Why are Endless Transitions Prevailing in Africa?
There are various reasons behind the debate around the duration and non-respect of the agenda of the transition after coups in Africa. They are linked to the political ambition of the military in power and to the complex political and security context of the states concerned. Once in power after the coup, the putschists used various means to make the transition as long as possible. It is sometimes under pressure from international partners that the junta accepts the inclusion of the duration of the transition in the charter. And when this duration is even defined, the military finds shortcuts to not meet the deadlines.
In Mali, authorities of the transition established the “talks of re-foundation” to question the end of the transition and think of an extension of their mandate.
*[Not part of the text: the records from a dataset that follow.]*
(** What the unrolled loop does: it issues the chunk writes in order and
    stops after the first one that fails. *)
Lemma write_chunks_spec (m : nat) :
  forall (l : PhysicalLayer) (pbn r : Z) (l' : PhysicalLayer),
    write_chunks m l pbn c = (r, l') ->
    exists n : nat,
      (n <= m)%nat
      /\ writes l' = writes l ++ map (chunk_write pbn c) (seq 0 n)
      /\ blockCount l' = blockCount l
      /\ outcomes l' = drop n (outcomes l)
      /\ (forall b, ~ (pbn <= b < pbn + Z.of_nat n * c) ->
                    blocks l' b = blocks l b)
      /\ (forall b, blocks l b = zero_block -> blocks l' b = zero_block)
      /\ (r = VDO_SUCCESS ->
          n = m
          /\ (forall i, (i < m)%nat -> scripted_result l i = VDO_SUCCESS)
          /\ forall b, pbn <= b < pbn + Z.of_nat m * c ->
                       blocks l' b = zero_block)
      /\ (r <> VDO_SUCCESS ->
          exists n' : nat,
            n = S n'
            /\ scripted_result l n' = r
            /\ (forall i, (i < n')%nat -> scripted_result l i = VDO_SUCCESS)
            /\ forall b, pbn <= b < pbn + Z.of_nat n' * c ->
                         blocks l' b = zero_block).
Proof.
  induction m as [|m IH]; intros l pbn r l' Hrun.
  - simpl in Hrun. inversion Hrun; subst. exists 0%nat. simpl.
    rewrite app_nil_r, drop_0. repeat split; auto; try lia; congruence.
  - cbn [write_chunks] in Hrun.
    pose proof (writer_writes l pbn c (zeros (c * VDO_BLOCK_SIZE))) as Hw.
    pose proof (writer_result l pbn c (zeros (c * VDO_BLOCK_SIZE)))
      as (Hres & Hout & Hcnt).
    pose proof (writer_frame l pbn c (zeros (c * VDO_BLOCK_SIZE))) as Hfr.
    pose proof (writer_stores l pbn c (zeros (c * VDO_BLOCK_SIZE))) as Hst.
    pose proof (fun b => writer_zeros_kept l pbn c b) as Hkeep.
    destruct (writer l pbn c (zeros (c * VDO_BLOCK_SIZE))) as [r1 l1].
    simpl in Hw, Hres, Hout, Hcnt, Hfr, Hst, Hkeep.
    destruct (failed r1) eqn:F.
    + inversion Hrun; subst r1 l1. apply failed_true in F.
      exists 1%nat. simpl. unfold chunk_write at 1. simpl.
      rewrite Z.add_0_r. repeat split; auto; try lia.
      * intros b Hb. apply Hfr. lia.
      * intros _. exists 0%nat. repeat split; auto; try lia.
    + apply failed_false in F. subst r1.
      destruct (IH l1 (pbn + c) r l' Hrun)
        as (n & Hn & Hws & Hbc & Hos & Hframe & Hzk & Hok & Herr).
      assert (forall b, pbn <= b < pbn + c -> blocks l1 b = zero_block)
        as Hfirst.
      { intros b Hb. rewrite Hst by (auto; lia).
        apply block_of_buffer_zeros. lia. }
      exists (S n). split; [lia|]. split.
      { rewrite Hws, Hw, <- app_assoc. f_equal.
        cbn [seq map]. rewrite chunk_write_shift.
        unfold chunk_write at 2. cbn [Z.of_nat Z.mul app].
        rewrite Z.add_0_r. reflexivity. }
      split; [congruence|]. split.
      { rewrite Hos, Hout, drop_drop. reflexivity. }
      split.
      { intros b Hb. rewrite Hframe by nia. apply Hfr. nia. }
      assert (forall i, scripted_result l1 i = scripted_result l (S i))
        as Hshift.
      { intros i. unfold scripted_result. rewrite Hout, lookup_drop.
        reflexivity. }
      split; [auto|]. split.
      { intros Hr. destruct (Hok Hr) as (-> & Hall & Hz).
        split; [reflexivity|]. split.
        { intros [|i] Hi; [symmetry; exact Hres|]. rewrite <- Hshift.
          apply Hall. lia. }
        intros b Hb. destruct (Z.lt_ge_cases b (pbn + c)).
        - apply Hzk, Hfirst. lia.
        - apply Hz. lia. }
      intros Hr. destruct (Herr Hr) as (n' & -> & Hcode & Hprev & Hz).
      exists (S n'). split; [reflexivity|].
      split; [rewrite <- Hshift; exact Hcode|]. split.
      { intros [|i] Hi; [symmetry; exact Hres|]. rewrite <- Hshift. apply Hprev. lia. }
      intros b Hb. destruct (Z.lt_ge_cases b (pbn + c)).
      * apply Hzk, Hfirst. lia.
      * apply Hz. lia.
Qed.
To legitimize the talks, they were inspired by point 2, article 2 of Chapter 2 of the transition charter, which stipulates that one of the missions of the transition is “the recovery of the state and the creation of conditions for the basis of its re-foundation.” The conclusions of various meetings of the re-foundation/national dialogue questioned the duration of the transition and created new challenges to be taken up by the authorities of the transition before any election. In Chad, the charter provides an 18-month mandate renewable once. This can tacitly transform the duration of the transition into three years.
Countries facing coups have different political and social contexts, and when the question of transition duration is debated, partners of the country regularly forget to look at it before proposing / fixing the duration. For example, Mali and Guinea do not have the same political context. While in Mali, there are issues of terrorism/violent extremism added to the question of governance, Guinea faces the problem of political governance. It is, therefore, difficult to fix the same duration of the transition in the two countries.
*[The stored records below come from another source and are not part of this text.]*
(** The line breaks of the source are normalized before it is read: a
    carriage return with the line feed or next-line character after it, a
    lone carriage return and a lone next-line character each become one line
    feed. *)
Fixpoint normalizeLineEndings (s : string) : string :=
  match s with
  | EmptyString => EmptyString
  | String c s' =>
      if (c =? "013")%char then
        String "010"
          match s' with
          | String c' s'' =>
              if (c' =? "010")%char || (c' =? "133")%char
              then normalizeLineEndings s''
              else normalizeLineEndings s'
          | EmptyString => EmptyString
          end
      else if (c =? "133")%char then String "010" (normalizeLineEndings s')
      else String c (normalizeLineEndings s')
  end.

Definition parseFromString (source : string) : option (Document ()) :=
  let source := normalizeLineEndings source in
  tokens ← tokenize (S (String.length source)) source;
  nodes ← buildTree tokens [] [];
  Some (mkDocument () (map (resolveNamespaces initialScope) (singleRoot false nodes))).

End DOMParser.

(** *** [xpath.select] *)

(** The evaluator of the [xpath] package, on the fragment of XPath 1.0 the
    decoder uses: absolute location paths along the child and
    descendant-or-self axes, with name, [*], [text()] and [node()] tests. *)
Module xpath.

Inductive Axis : Type := Child | DescendantOrSelf.

Inductive NodeTest : Type :=
| NameTest (name : string)   (* [pre] *)
| AnyElement                 (* [*] *)
| TextTest                   (* [text()] *)
| AnyNode.                   (* [node()] *)

(** The predicates the expression needs: [self::t] read as a boolean, and
    [not(...)]. *)
Inductive Predicate : Type :=
| PSelf (t : NodeTest)
| PNot (p : Predicate).

Record Step : Type := mkStep { axis : Axis; nodeTest : NodeTest; predicates : list Predicate }.

(** An absolute location path [/step/step/...]. *)
Definition LocationPath : Type := list Step.

(** The abbreviation [//] stands for [/descendant-or-self::node()/]. *)
Definition slashSlash : Step := mkStep DescendantOrSelf AnyNode [].

(** A name test without prefix matches the elements in no namespace whose
    local name is the name of the test. On the documents of [DOMParser] the
    evaluator compares names without regard to letter case, since their
    implementation claims every feature it is asked about, the HTML one
    included. [text()] matches text nodes and CDATA sections. *)
Definition matchesTest {A} (t : NodeTest) (n : Node A) : bool :=
  match t, n with
  | NameTest name, Element _ namespaceURI tagName _ _ =>
      String.eqb namespaceURI EmptyString
      && String.eqb (toLowerCase (testedName tagName)) (toLowerCase name)
  | AnyElement, Element _ _ _ _ _ => true
  | TextTest, Text _ _ => true
  | TextTest, CDATASection _ _ => true
  | AnyNode, _ => true
  | _, _ => false
  end.

Fixpoint holds {A} (p : Predicate) (n : Node A) : bool :=
  match p with
  | PSelf t => matchesTest t n
  | PNot p => negb (holds p n)
  end.

Definition accepts {A} (s : Step) (n : Node A) : bool :=
  matchesTest (nodeTest s) n && forallb (λ p, holds p n) (predicates s).

(** The same for the document node, which only [node()] matches. *)
Definition rootMatchesTest (t : NodeTest) : bool :=
  match t with AnyNode => true | _ => false end.

Fixpoint rootHolds (p : Predicate) : bool :=
  match p with
  | PSelf t => rootMatchesTest t
  | PNot p => negb (rootHolds p)
  end.

Definition rootAccepts (s : Step) : bool :=
  rootMatchesTest (nodeTest s) && forallb rootHolds (predicates s).

(** A node-set is the set of flagged nodes of the document. One step along
    the child axis flags the accepted children of flagged nodes;
    [parentSelected] is the flag of the parent in the incoming set. *)
Fixpoint childStep (s : Step) (parentSelected : bool) (n : Node bool) : Node bool :=
  let flag := parentSelected && accepts s n in
  match n with
  | Element selected namespaceURI tagName attrs kids =>
      Element flag namespaceURI tagName attrs (map (childStep s selected) kids)
  | Text _ data => Text flag data
  | CDATASection _ data => CDATASection flag data
  | Comment _ data => Comment flag data
  | ProcessingInstruction _ target data => ProcessingInstruction flag target data
  end.

(** One step along descendant-or-self flags the accepted nodes that are in
    the incoming set or below one of its nodes ([above]). *)
Fixpoint descendantOrSelfStep (s : Step) (above : bool) (n : Node bool) : Node bool :=
  match n with
  | Element selected namespaceURI tagName attrs kids =>
      let reached := above || selected in
      Element (reached && accepts s n) namespaceURI tagName attrs
        (map (descendantOrSelfStep s reached) kids)
  | Text selected data => Text ((above || selected) && accepts s n) data
  | CDATASection selected data => CDATASection ((above || selected) && accepts s n) data
  | Comment selected data => Comment ((above || selected) && accepts s n) data
  | ProcessingInstruction selected target data =>
      ProcessingInstruction ((above || selected) && accepts s n) target data
  end.

Definition applyStep (d : Document bool) (s : Step) : Document bool :=
  match axis s with
  | Child => mkDocument false (map (childStep s (rootMark d)) (documentNodes d))
  | DescendantOrSelf =>
      mkDocument (rootMark d && rootAccepts s)
        (map (descendantOrSelfStep s (rootMark d)) (documentNodes d))
  end.

(** The node-set holding no node of the tree. *)
Fixpoint unselected {A} (n : Node A) : Node bool :=
  match n with
  | Element _ namespaceURI tagName attrs kids =>
      Element false namespaceURI tagName attrs (map unselected kids)
  | Text _ data => Text false data
  | CDATASection _ data => CDATASection false data
  | Comment _ data => Comment false data
  | ProcessingInstruction _ target data => ProcessingInstruction false target data
  end.

(** The members of a node-set in document order. *)
Fixpoint selectedNodes (n : Node bool) : list (Node bool) :=
  match n with
  | Element selected _ _ _ kids =>
      (if selected then [n] else []) ++ flat_map selectedNodes kids
  | Text selected _ | CDATASection selected _ | Comment selected _
  | ProcessingInstruction selected _ _ => if selected then [n] else []
  end.

(** [xpath.select(path, doc)] for an absolute path: the steps are applied
    from left to right, starting from the set that holds the document node
    alone. The result lists nodes below the document node. *)
Definition select {A} (path : LocationPath) (doc : Document A) : list (Node bool) :=
  flat_map selectedNodes
    (documentNodes
       (foldl applyStep (mkDocument true (map unselected (documentNodes doc))) path)).

End xpath.

(** [//pre/*[not(self::i)]//text()] *)
Definition translatedTextPath : xpath.LocationPath :=
  [ xpath.slashSlash;
    xpath.mkStep xpath.Child (xpath.NameTest "pre") [];
    xpath.mkStep xpath.Child xpath.AnyElement [xpath.PNot (xpath.PSelf (xpath.NameTest "i"))];
    xpath.slashSlash;
    xpath.mkStep xpath.Child xpath.TextTest [] ].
The other reason, and not the least, is the inadequacy of the transition missions listed in the charter and the duration desired by partners and national political actors. For example, in Mali, the transition missions listed in chapter 2 of the charter cannot only be carried out in 18 months, in particular the point on “the restoration and strengthening of security throughout the national territory.” It is impossible to solve the problem of insecurity in the whole of Malian territory in 18 months.
What Lessons Can We Learn?
The duration of the transition should be decided according to the clear mandate of the transition. Regional organizations and partners of countries affected by coups should propose the time frame of the transition in relation to the context prevailing in each country. It is not possible to arbitrarily set the duration of transition without examining the context and circumstances of the crisis that caused the putsch.
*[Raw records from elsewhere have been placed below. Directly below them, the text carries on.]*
(** * LeetNode: question serving, answer checking and the question editor

    A shallow embedding of the parts of the LeetNode web application that
    decide which question instance a learner is served, how a submitted
    selection is marked, how the welcome quiz counts its questions, and how
    the question editor validates methods and picks variation ids.

    Source files embedded here:
    - [pages/api/question/questionsWithAddedTime.ts]  (module [Endpoint])
    - the welcome-quiz page [QuizQuestion]            (module [Quiz])
    - the admin [QuestionEditor]                      (module [Editor])
    - the Prisma schema                               (module [Schema])

    Three collaborators have no source here and are modelled from the
    specification: the expression evaluator (module [Evaluator]), the
    creation of a mastery record (module [MasteryModel]) and the shuffle
    (module [CustomMath]). The endpoint and the editor take their
    collaborators as parameters.

    JavaScript numbers that hold ids, counters and timestamps are integers
    in this code and are modelled as [Z] (or [nat] for a counter that starts
    at 0 and only grows); strings are [string]; arrays are lists; an
    optional or nullable field is an [option]. *)

From Stdlib Require Import ZArith QArith Ascii String DecimalString Bool Lia.
From stdpp Require Import base list sorting strings gmap.

Local Open Scope string_scope.

(** ** JavaScript primitives used by the embedded code *)

Module Js.

(** What a JS computation can throw: an [Error] object (with its message
    and optional [cause]) or any other value. *)
Inductive thrown :=
| Error (message : string) (cause : option string)
| NonError (description : string).

(** A computation either returns normally or throws. *)
Inductive completion (A : Type) :=
| Return (a : A)
| Throw (e : thrown).
Arguments Return {A} a.
Arguments Throw {A} e.

(** A JS number restricted to what [parseInt] can give: an integer or NaN.
    [parseInt] of a digit string is exact below 2^53; larger values are
    rounded by JS but stay larger than any 32-bit database id, so
    membership tests against ids agree with this exact model. *)
Inductive number :=
| Num (z : Z)
| NaN.

(** SameValueZero, the comparison of [Array.prototype.includes]. *)
Definition sameValueZero (a b : number) : bool :=
  match a, b with
  | Num x, Num y => (x =? y)%Z
  | NaN, NaN => true
  | _, _ => false
  end.

(** [a === b] on numbers: NaN equals nothing. *)
Definition strictEquals (a b : number) : bool :=
  match a, b with
  | Num x, Num y => (x =? y)%Z
  | _, _ => false
  end.

(** [arr.includes(x)] for a comparison [eqb]. *)
Definition includes {A : Type} (eqb : A -> A -> bool) (arr : list A) (x : A) : bool :=
  existsb (eqb x) arr.

(** Truthiness of a string: every string but the empty one. *)
Definition truthy (s : string) : bool :=
  match s with
  | EmptyString => false
  | String _ _ => true
  end.

(** White space (the ASCII part of StrWhiteSpaceChar). *)
Definition isWhiteSpace (c : ascii) : bool :=
  let n := nat_of_ascii c in
  ((9 <=? n)%nat && (n <=? 13)%nat) || (n =? 32)%nat.

Fixpoint trimStart (s : string) : string :=
  match s with
  | EmptyString => EmptyString
  | String c rest => if isWhiteSpace c then trimStart rest else s
  end.

Fixpoint trimEnd (s : string) : string :=
  match s with
  | EmptyString => EmptyString
  | String c rest =>
      match trimEnd rest with
      | EmptyString => if isWhiteSpace c then EmptyString else String c EmptyString
      | rest' => String c rest'
      end
  end.

(** [s.trim()] *)
Definition trim (s : string) : string := trimEnd (trimStart s).

Definition digitValue (c : ascii) : option Z :=
  let n := Z.of_nat (nat_of_ascii c) in
  if ((48 <=? n) && (n <=? 57))%Z then Some (n - 48)%Z else None.

(** The longest prefix of decimal digits, as a number; [None] when the
    string does not start with a digit. *)
Fixpoint leadingDigits (acc : option Z) (s : string) : option Z :=
  match s with
  | EmptyString => acc
  | String c rest =>
      match digitValue c with
      | Some d => leadingDigits (Some (10 * default 0%Z acc + d)%Z) rest
      | None => acc
      end
  end.

(** [parseInt(s, 10)]: leading white space is skipped, an optional sign is
    read, then the longest run of digits; NaN if there is none. *)
Definition parseInt (s : string) : number :=
  let s := trimStart s in
  let '(negative, body) :=
    match s with
    | String "-" rest => (true, rest)
    | String "+" rest => (false, rest)
    | _ => (false, s)
    end in
  match leadingDigits None body with
  | Some n => Num (if negative : bool then - n else n)%Z
  | None => NaN
  end.

(** A template literal prints an undefined value as the text "undefined". *)
Definition interpolate (v : option string) : string :=
  default "undefined" v.

(** [arr.join(sep)] *)
Fixpoint join (sep : string) (arr : list string) : string :=
  match arr with
  | [] => ""
  | [x] => x
  | x :: rest => x ++ sep ++ join sep rest
  end.

End Js.

(** ** The Prisma schema: the records the embedded code reads and writes *)

Module Schema.

(** One answer option, [QuestionDataType["answers"][number]]. *)
Record Answer := {
  key : string;
  answerContent : string;
  isCorrect : bool;
  isLatex : bool;
}.

(** One variable of a question, as the editor form declares it. *)
Record QVariable := {
  name : string;
  randomize : bool;
  isFinalAnswer : bool;
  unit : option string;
  default_ : option string;
  min : option Q;
  max : option Q;
  decimalPlaces : option Z;
  step : option Q;
}.

Record Method := {
  expr : string;
  explanation : option string;
}.

Record Hint := { hint : string }.

(** [QuestionDataType]: every part is optional. *)
Record QuestionData := {
  variables : option (list QVariable);
  methods : option (list Method);
  hints : option (list Hint);
  answers : option (list Answer);
}.

(** A final answer as the editor previews it. *)
Record EditorAnswer := {
  ea_name : string;
  ea_unit : option string;
  ea_answerContent : string;
  incorrectAnswers : list string;
}.

(** What [CustomEval] returns. *)
Record Evaluated := {
  questionVariables : list QVariable;
  questionAnswers : list Answer;
  editorAnswers : list EditorAnswer;
}.

Inductive Level := Foundational | Intermediate | Advanced.
Inductive QuestionDifficulty := Easy | Medium | Hard.

(** [model Topic]; [topicPrior Float @default(0.25)]. *)
Record Topic := {
  topicSlug : string;
  topicName : string;
  topicLevel : Level;
  topicPrior : Q;
}.

Definition topicPrior_default : Q := 0.25.

(** [model Mastery], identified by [(userId, topicSlug)]. *)
Record Mastery := {
  m_userId : string;
  m_topicSlug : string;
  masteryLevel : Q;
  topicPing : bool;
  lastFlagged : option Z;
  errorMeter : Z;
  weeklyMasteryLevel : Q;
  fortnightlyMasteryLevel : Q;
}.

(** The [@default] values of [model Mastery]. *)
Definition masteryLevel_default : Q := 0.
Definition topicPing_default : bool := false.
Definition errorMeter_default : Z := 0.
Definition weeklyMasteryLevel_default : Q := 0.
Definition fortnightlyMasteryLevel_default : Q := 0.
In some countries affected by coups, the mandate and the duration of the transition are not very clear. Elections should not also be the highest priority in a transition. The juntas in power should also know that contrary to what some observers recommend; the transition should not drag on or be seen as an opportunity to solve all the country’s problems, which would also seem somewhat illusory.
Dr. Delmas Tsafack is a Senior Policy Analyst in Governance and Democracy at the Nkafu Policy Institute. He holds a Ph.D. in History of International Relations from the University of Dschang, Cameroon and a Master’s degree in International Relations from the International Relations Institute of Cameroon (IRIC).